Даты жизни: 09.05.2022 – 08.06.2023
Диагноз: Тяжелое гипоксически-ишемическое, метаболическое поражение центральной нервной системы, тотальная кистозная трансформация полушарий головного мозга
«Пашуля родился 9 мая 2022 года. Во время ожидания сильно нервничали, потому что на УЗИ увидели косолапую ножку и два сосуда в пуповине. По словам мужа, я была настолько в шоковом состоянии, что даже ему ни слова не сказала, просто вылетела на улицу, и он меня догонял уже там.
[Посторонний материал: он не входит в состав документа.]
(* ===== verification/Billing.v ===== *)
(** * billing.rs: what is billed, and its way to the billing service

    The billing hooks turn the reports of a body into events on an unbounded
    channel; [HttpBillingEventSink] is the future that takes the events off the
    channel, buffers them as lines of JSON and posts the buffer when it is large,
    when the channel is idle or closed, one request at a time. The serialiser is a
    parameter; what the polls of the channel and of the requests return, and what
    the clock shows, are lists the loop reads, pending past their end. Every
    event is posted, and the future ends when the channel is closed and the
    requests are answered. *)

From S2P Require Import Prelude F64 Auth Ratelimit AuthService Metered.
(* ===== verification/Tls.v ===== *)
(** * yellowstone-grpc-tools: server/tls.rs

    [SniResolver], which chooses the certificate of a connection by its server
    name; the registration of the certificates of a directory; [TlsIncoming],
    which runs handshakes concurrently; and the connection metadata of [TlsIO],
    as the connection limit of ratelimit/transport.rs reads it. Certificates,
    PEM files, X.509 names and handshakes are parameters. *)

From stdpp Require Import strings sorting.
From S2P Require Import Prelude Transport.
Мы очень переживали вплоть до разговора с врачом в больнице имени святого Владимира, но врачи заверили, что ничего страшного, ножку поправим, а за состоянием просто будем пристальнее наблюдать, поэтому весь последний месяц ежедневно (кроме воскресенья) мы ходили на КТГ (кардиотокографию. – Прим. ред.). Перед родами ставили обвитие, иногда двукратное, но тоже никакой паники не было, кесарево сечение не назначали. К концу 42-й недели положили в роддом и 8 мая начали стимулирование. Планировались партнёрские роды, и всё шло по плану до постановки эпидуральной анестезии, но процесс встал на раскрытии 6,5 см. Стимулирование окситоцином ухудшило показатели сына на КТГ, и было принято решение об экстренном кесаревом сечении.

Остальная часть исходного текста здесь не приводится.